(Saved data entries)
(** * ct_classifier: the training script [train.py] and [util.py]

    A shallow embedding of the epoch orchestrator, the two epoch runners,
    the checkpoint store and the seeding utility, together with the
    properties the design document states about them.

    Conventions.
    - Python [int] is [Z]; Python [float] is idealised as [Q] (exact
      rationals), the one partial operation, true division, raising
      [ZeroDivisionError] as in Python.
    - Python [dict] objects live in a heap and are passed by reference.
    - Every call into the tensor runtime (torch) is recorded in a call log,
      next to the value it computes; the network, the loss and the gradient
      computations themselves are fields of an abstract [Runtime]. *)

From Stdlib Require Import ZArith QArith String Ascii.
From Stdlib Require Import Decimal DecimalString DecimalPos DecimalZ.
From stdpp Require Import gmap strings list fin_maps.

Open Scope string_scope.
Open Scope Z_scope.

(** ** Python strings: [str.replace], [int(str)], f-string of an [int] *)

Module PyStr.

(** [s.startswith(p)] *)
Fixpoint startswith (p s : string) {struct p} : bool :=
  match p with
  | EmptyString => true
  | String a p' =>
      match s with
      | EmptyString => false
      | String b s' => Ascii.eqb a b && startswith p' s'
      end
  end.

(** [s.replace(old, new)] for a non-empty [old]: scan from the left and
    replace every non-overlapping occurrence.  [skip] counts the characters
    of an occurrence still to be dropped. *)
Fixpoint replace_from (old new : string) (skip : nat) (s : string) : string :=
  match s with
  | EmptyString => EmptyString
  | String c s' =>
      match skip with
      | S k => replace_from old new k s'
      | O =>
          if startswith old s
          then new ++ replace_from old new (String.length old - 1) s'
          else String c (replace_from old new 0 s')
      end
  end.

Definition replace (old new s : string) : string := replace_from old new 0 s.

(** [f'{n}'] for an integer. *)
Definition str_of_int (n : Z) : string := NilZero.string_of_int (Z.to_int n).

(** [int(s)] on a decimal literal with an optional minus sign; [None] is
    Python's [ValueError].  (Surrounding blanks, a plus sign and digit
    separators, which Python also accepts, are not part of this model.) *)
Definition int_of_str (s : string) : option Z :=
  Z.of_int <$> NilZero.int_of_string s.

Fixpoint endswith_from (suffix s : string) : bool :=
  match s with
  | EmptyString => String.eqb suffix EmptyString
  | String _ s' => String.eqb suffix s || endswith_from suffix s'
  end.

Definition endswith (suffix s : string) : bool := endswith_from suffix s.

Fixpoint all_chars (P : ascii -> bool) (s : string) : bool :=
  match s with
  | EmptyString => true
  | String c s' => P c && all_chars P s'
  end.

(** The characters of a decimal literal. *)
Definition numeric (c : ascii) : bool :=
  match c with
  | "0" | "1" | "2" | "3" | "4" | "5" | "6" | "7" | "8" | "9" | "-" => true
  | _ => false
  end%char.

Fixpoint contains_char (c : ascii) (s : string) : bool :=
  match s with
  | EmptyString => false
  | String d s' => Ascii.eqb c d || contains_char c s'
  end.

End PyStr.

(** ** Python values, exceptions and the tensor runtime *)

(** State of a [GradScaler] as [state_dict()] returns it. *)
Record ScalerSD := {
  sd_scale : Q;
  sd_growth_factor : Q;
  sd_backoff_factor : Q;
  sd_growth_interval : Z;
  sd_growth_tracker : Z
}.

(** Values stored in the dictionaries of the program: the YAML scalars of
    the configuration, the float statistics, and the three state
    dictionaries a checkpoint bundles.  [P] are model parameters, [O] the
    optimizer's internal state.  A disabled scaler has an empty state
    dictionary ([VScalerState None]). *)
Inductive value (P O : Type) : Type :=
  | VNone
  | VBool (b : bool)
  | VInt (n : Z)
  | VFloat (q : Q)
  | VStr (s : string)
  | VModelState (p : P)
  | VOptimState (lr wd : value P O) (st : O)
  | VScalerState (sd : option ScalerSD).

Arguments VNone {P O}.
Arguments VBool {P O} b.
Arguments VInt {P O} n.
Arguments VFloat {P O} q.
Arguments VStr {P O} s.
Arguments VModelState {P O} p.
Arguments VOptimState {P O} lr wd st.
Arguments VScalerState {P O} sd.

- Problem requirements
Repeat every entry exactly as written above.

- Answer
(** * ct_classifier: the training script [train.py] and [util.py]

    A shallow embedding of the epoch orchestrator, the two epoch runners,
    the checkpoint store and the seeding utility, together with the
    properties the design document states about them.

    Conventions.
    - Python [int] is [Z]; Python [float] is idealised as [Q] (exact
      rationals), the one partial operation, true division, raising
      [ZeroDivisionError] as in Python.
    - Python [dict] objects live in a heap and are passed by reference.
    - Every call into the tensor runtime (torch) is recorded in a call log,
      next to the value it computes; the network, the loss and the gradient
      computations themselves are fields of an abstract [Runtime]. *)

From Stdlib Require Import ZArith QArith String Ascii.
From Stdlib Require Import Decimal DecimalString DecimalPos DecimalZ.
From stdpp Require Import gmap strings list fin_maps.

Open Scope string_scope.
Open Scope Z_scope.

(** ** Python strings: [str.replace], [int(str)], f-string of an [int] *)

Module PyStr.

(** [s.startswith(p)] *)
Fixpoint startswith (p s : string) {struct p} : bool :=
  match p with
  | EmptyString => true
  | String a p' =>
      match s with
      | EmptyString => false
      | String b s' => Ascii.eqb a b && startswith p' s'
      end
  end.

(** [s.replace(old, new)] for a non-empty [old]: scan from the left and
    replace every non-overlapping occurrence.  [skip] counts the characters
    of an occurrence still to be dropped. *)
Fixpoint replace_from (old new : string) (skip : nat) (s : string) : string :=
  match s with
  | EmptyString => EmptyString
  | String c s' =>
      match skip with
      | S k => replace_from old new k s'
      | O =>
          if startswith old s
          then new ++ replace_from old new (String.length old - 1) s'
          else String c (replace_from old new 0 s')
      end
  end.

Definition replace (old new s : string) : string := replace_from old new 0 s.

(** [f'{n}'] for an integer. *)
Definition str_of_int (n : Z) : string := NilZero.string_of_int (Z.to_int n).

(** [int(s)] on a decimal literal with an optional minus sign; [None] is
    Python's [ValueError].  (Surrounding blanks, a plus sign and digit
    separators, which Python also accepts, are not part of this model.) *)
Definition int_of_str (s : string) : option Z :=
  Z.of_int <$> NilZero.int_of_string s.

Fixpoint endswith_from (suffix s : string) : bool :=
  match s with
  | EmptyString => String.eqb suffix EmptyString
  | String _ s' => String.eqb suffix s || endswith_from suffix s'
  end.

Definition endswith (suffix s : string) : bool := endswith_from suffix s.

Fixpoint all_chars (P : ascii -> bool) (s : string) : bool :=
  match s with
  | EmptyString => true
  | String c s' => P c && all_chars P s'
  end.

(** The characters of a decimal literal. *)
Definition numeric (c : ascii) : bool :=
  match c with
  | "0" | "1" | "2" | "3" | "4" | "5" | "6" | "7" | "8" | "9" | "-" => true
  | _ => false
  end%char.

Fixpoint contains_char (c : ascii) (s : string) : bool :=
  match s with
  | EmptyString => false
  | String d s' => Ascii.eqb c d || contains_char c s'
  end.

End PyStr.

(** ** Python values, exceptions and the tensor runtime *)

(** State of a [GradScaler] as [state_dict()] returns it. *)
Record ScalerSD := {
  sd_scale : Q;
  sd_growth_factor : Q;
  sd_backoff_factor : Q;
  sd_growth_interval : Z;
  sd_growth_tracker : Z
}.

(** Values stored in the dictionaries of the program: the YAML scalars of
    the configuration, the float statistics, and the three state
    dictionaries a checkpoint bundles.  [P] are model parameters, [O] the
    optimizer's internal state.  A disabled scaler has an empty state
    dictionary ([VScalerState None]). *)
Inductive value (P O : Type) : Type :=
  | VNone
  | VBool (b : bool)
  | VInt (n : Z)
  | VFloat (q : Q)
  | VStr (s : string)
  | VModelState (p : P)
  | VOptimState (lr wd : value P O) (st : O)
  | VScalerState (sd : option ScalerSD).

Arguments VNone {P O}.
Arguments VBool {P O} b.
Arguments VInt {P O} n.
Arguments VFloat {P O} q.
Arguments VStr {P O} s.
Arguments VModelState {P O} p.
Arguments VOptimState {P O} lr wd st.
Arguments VScalerState {P O} sd.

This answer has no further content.